Exercise details. A full, exact copy of the records below is the required answer.

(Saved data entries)
(** [any(right in candidate.rights and self.resources_overlap(...))]. *)
Fixpoint any_overlap (resource right_ : string) (l : list Capability) : res bool :=
  match l with
  | [] => Ok false
  | cap :: rest =>
      b ← andR (bool_decide (right_ ∈ cap_rights cap)) (resources_overlap resource (cap_resource cap));
      if (b : bool) then Ok true else any_overlap resource right_ rest
  end.

Fixpoint transferable (c : Call) (cap : Capability) (kind : string) (restrictive : list Capability)
    (rights : list string) : M CStore (list string) :=
  match rights with
  | [] => mret []
  | r :: rest =>
      blocked ← lift_res (any_overlap (cap_resource cap) r restrictive);
      if (blocked : bool) then transferable c cap kind restrictive rest else
      decision ← authorize c (cap_subject cap) (cap_resource cap) r
                   (MappingContext [(PStr "primitive", PStr "authority_transition"); (PStr "operation", PStr kind)])
                   false;
      others ← transferable c cap kind restrictive rest;
      mret (if dec_allowed decision && bool_decide (dec_selected_capability_id decision = Some (cap_id cap))
            then r :: others else others)
  end.

Definition transition_allowed_rights (c : Call) (cap : Capability) (kind : string) (duplicates_authority : bool)
    : M CStore (list string) :=
  if negb (live c cap) then mret [] else
  if duplicates_authority && bool_decide (is_Some (cap_uses_remaining cap)) then mret [] else
  let rights := merge_sort str_le (cap_rights cap) in
  if negb (bool_decide (cap_effect cap = CapabilityEffect.ALLOW)) then mret rights else
  listed ← viewing (capabilities_for (cap_subject cap));
  allowed ← transferable c cap kind
    (List.filter (fun candidate => live c candidate && is_restrictive (cap_effect candidate)) listed) rights;
  _ ← attest (CapAudit (cap_subject cap) "capability.transition_filter" ("capability:" +:+ cap_id cap) [cap_id cap]);
  mret allowed.

(** ** Semantic approvals of cached decisions *)

Definition is_semantic_approval_decision (d : CapabilityDecision) (s : CStore) : res bool :=
  match dec_selected_capability_id d with
  | None => Ok false
  | Some id =>
      found ← get_capability id s;
      Ok (match found with Some cap => _is_semantic_machine_capability cap | None => false end)
  end.

Definition require_semantic_approval_current (d : CapabilityDecision) (phase : string) (effect_id : option string)
    (allow_reserved : bool) : M CStore unit :=
  match dec_selected_capability_id d with
  | None => mret tt
  | Some id =>
      found ← viewing (get_capability id);
      cap ← lift_res (of_option
        (CapabilityDenied "semantic approval capability disappeared before protected dispatch") found);
      if negb (_is_semantic_machine_capability cap) then mret tt else
      error ← _semantic_approval_constraint_error cap (dec_subject d) (dec_resource d) (dec_right d)
                (dec_context d) phase effect_id allow_reserved;
      match error with
      | Some m => raise (CapabilityDenied ("semantic one-shot authority is no longer current: " +:+ m))
      | None => mret tt
      end
  end.
End Manager.
Lemma quiet_viewing {A} (f : CStore → res A) : quiet (viewing f).
Proof. by intros s s' r [= <- <-]. Qed.
Lemma quiet_lift {A} (x : res A) : quiet (lift_res x).
Proof. by intros s s' r [= <- <-]. Qed.
Lemma quiet_ret {A} (a : A) : quiet (mret a).
Proof. by intros s s' r [= <- <-]. Qed.
Lemma quiet_raise {A} e : quiet (raise e : M CStore A).
Proof. by intros s s' r [= <- <-]. Qed.
Lemma caps_quiet_get : quiet get_state.
Proof. by intros s s' r [= <- <-]. Qed.
Lemma quiet_attest e : quiet (attest e).
Proof. by intros s s' r [= <- <-]. Qed.
Lemma quiet_trip : quiet (modify trip).
Proof. by intros s s' r [= <- <-]. Qed.
Lemma quiet_procs {A} (m : M Store A) : quiet (on_procs m).
Proof. intros s s' r. unfold on_procs. destruct (m (procs s)). by intros [= <- <-]. Qed.
Lemma caps_quiet_bind {A B} (m : M CStore A) (k : A → M CStore B) : quiet m → (∀ a, quiet (k a)) → quiet (m ≫= k).
Proof.
  intros Hm Hk s s' r. unfold mbind, M_bind. destruct (m s) as [s1 [a|e]] eqn:E1; intros E2.
  - destruct (Hm _ _ _ E1) as [E3 E4], (Hk _ _ _ _ E2) as [E5 E6]. split; congruence.
  - injection E2 as <- <-. by eapply Hm.
Qed.
End Evolution.

Create HintDb caps.
#[export] Hint Resolve obeys_viewing obeys_lift obeys_ret obeys_raise obeys_get obeys_attest obeys_trip obeys_procs : caps.
#[export] Hint Resolve quiet_viewing quiet_lift quiet_ret quiet_raise caps_quiet_get quiet_attest quiet_trip quiet_procs : caps.

(** Compose: binds, conditionals and matches down to the operations. *)
Ltac obeys_step :=
  first [ solve [auto with caps nocore | apply obeys_obeys_ok; auto with caps nocore]
        | match goal with
          | |- obeys_ok (authority_unit _) => apply obeys_ok_unit
          | |- obeys (authority_unit _) => apply obeys_unit
          | |- obeys_ok (mbind _ _) => apply obeys_ok_bind; [|intros ?]
          | |- obeys (mbind _ _) => apply obeys_bind; [|intros ?]
          | |- quiet (mbind _ _) => apply caps_quiet_bind; [|intros ?]
          | |- context [match ?x with _ => _ end] => destruct x
          end ].
Ltac obeys := repeat obeys_step.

Result for this exercise.
(** [any(right in candidate.rights and self.resources_overlap(...))]. *)
Fixpoint any_overlap (resource right_ : string) (l : list Capability) : res bool :=
  match l with
  | [] => Ok false
  | cap :: rest =>
      b ← andR (bool_decide (right_ ∈ cap_rights cap)) (resources_overlap resource (cap_resource cap));
      if (b : bool) then Ok true else any_overlap resource right_ rest
  end.

Fixpoint transferable (c : Call) (cap : Capability) (kind : string) (restrictive : list Capability)
    (rights : list string) : M CStore (list string) :=
  match rights with
  | [] => mret []
  | r :: rest =>
      blocked ← lift_res (any_overlap (cap_resource cap) r restrictive);
      if (blocked : bool) then transferable c cap kind restrictive rest else
      decision ← authorize c (cap_subject cap) (cap_resource cap) r
                   (MappingContext [(PStr "primitive", PStr "authority_transition"); (PStr "operation", PStr kind)])
                   false;
      others ← transferable c cap kind restrictive rest;
      mret (if dec_allowed decision && bool_decide (dec_selected_capability_id decision = Some (cap_id cap))
            then r :: others else others)
  end.

Definition transition_allowed_rights (c : Call) (cap : Capability) (kind : string) (duplicates_authority : bool)
    : M CStore (list string) :=
  if negb (live c cap) then mret [] else
  if duplicates_authority && bool_decide (is_Some (cap_uses_remaining cap)) then mret [] else
  let rights := merge_sort str_le (cap_rights cap) in
  if negb (bool_decide (cap_effect cap = CapabilityEffect.ALLOW)) then mret rights else
  listed ← viewing (capabilities_for (cap_subject cap));
  allowed ← transferable c cap kind
    (List.filter (fun candidate => live c candidate && is_restrictive (cap_effect candidate)) listed) rights;
  _ ← attest (CapAudit (cap_subject cap) "capability.transition_filter" ("capability:" +:+ cap_id cap) [cap_id cap]);
  mret allowed.

(** ** Semantic approvals of cached decisions *)

Definition is_semantic_approval_decision (d : CapabilityDecision) (s : CStore) : res bool :=
  match dec_selected_capability_id d with
  | None => Ok false
  | Some id =>
      found ← get_capability id s;
      Ok (match found with Some cap => _is_semantic_machine_capability cap | None => false end)
  end.

Definition require_semantic_approval_current (d : CapabilityDecision) (phase : string) (effect_id : option string)
    (allow_reserved : bool) : M CStore unit :=
  match dec_selected_capability_id d with
  | None => mret tt
  | Some id =>
      found ← viewing (get_capability id);
      cap ← lift_res (of_option
        (CapabilityDenied "semantic approval capability disappeared before protected dispatch") found);
      if negb (_is_semantic_machine_capability cap) then mret tt else
      error ← _semantic_approval_constraint_error cap (dec_subject d) (dec_resource d) (dec_right d)
                (dec_context d) phase effect_id allow_reserved;
      match error with
      | Some m => raise (CapabilityDenied ("semantic one-shot authority is no longer current: " +:+ m))
      | None => mret tt
      end
  end.
End Manager.
Lemma quiet_viewing {A} (f : CStore → res A) : quiet (viewing f).
Proof. by intros s s' r [= <- <-]. Qed.
Lemma quiet_lift {A} (x : res A) : quiet (lift_res x).
Proof. by intros s s' r [= <- <-]. Qed.
Lemma quiet_ret {A} (a : A) : quiet (mret a).
Proof. by intros s s' r [= <- <-]. Qed.
Lemma quiet_raise {A} e : quiet (raise e : M CStore A).
Proof. by intros s s' r [= <- <-]. Qed.
Lemma caps_quiet_get : quiet get_state.
Proof. by intros s s' r [= <- <-]. Qed.
Lemma quiet_attest e : quiet (attest e).
Proof. by intros s s' r [= <- <-]. Qed.
Lemma quiet_trip : quiet (modify trip).
Proof. by intros s s' r [= <- <-]. Qed.
Lemma quiet_procs {A} (m : M Store A) : quiet (on_procs m).
Proof. intros s s' r. unfold on_procs. destruct (m (procs s)). by intros [= <- <-]. Qed.
Lemma caps_quiet_bind {A B} (m : M CStore A) (k : A → M CStore B) : quiet m → (∀ a, quiet (k a)) → quiet (m ≫= k).
Proof.
  intros Hm Hk s s' r. unfold mbind, M_bind. destruct (m s) as [s1 [a|e]] eqn:E1; intros E2.
  - destruct (Hm _ _ _ E1) as [E3 E4], (Hk _ _ _ _ E2) as [E5 E6]. split; congruence.
  - injection E2 as <- <-. by eapply Hm.
Qed.
End Evolution.

Create HintDb caps.
#[export] Hint Resolve obeys_viewing obeys_lift obeys_ret obeys_raise obeys_get obeys_attest obeys_trip obeys_procs : caps.
#[export] Hint Resolve quiet_viewing quiet_lift quiet_ret quiet_raise caps_quiet_get quiet_attest quiet_trip quiet_procs : caps.

(** Compose: binds, conditionals and matches down to the operations. *)
Ltac obeys_step :=
  first [ solve [auto with caps nocore | apply obeys_obeys_ok; auto with caps nocore]
        | match goal with
          | |- obeys_ok (authority_unit _) => apply obeys_ok_unit
          | |- obeys (authority_unit _) => apply obeys_unit
          | |- obeys_ok (mbind _ _) => apply obeys_ok_bind; [|intros ?]
          | |- obeys (mbind _ _) => apply obeys_bind; [|intros ?]
          | |- quiet (mbind _ _) => apply caps_quiet_bind; [|intros ?]
          | |- context [match ?x with _ => _ end] => destruct x
          end ].
Ltac obeys := repeat obeys_step.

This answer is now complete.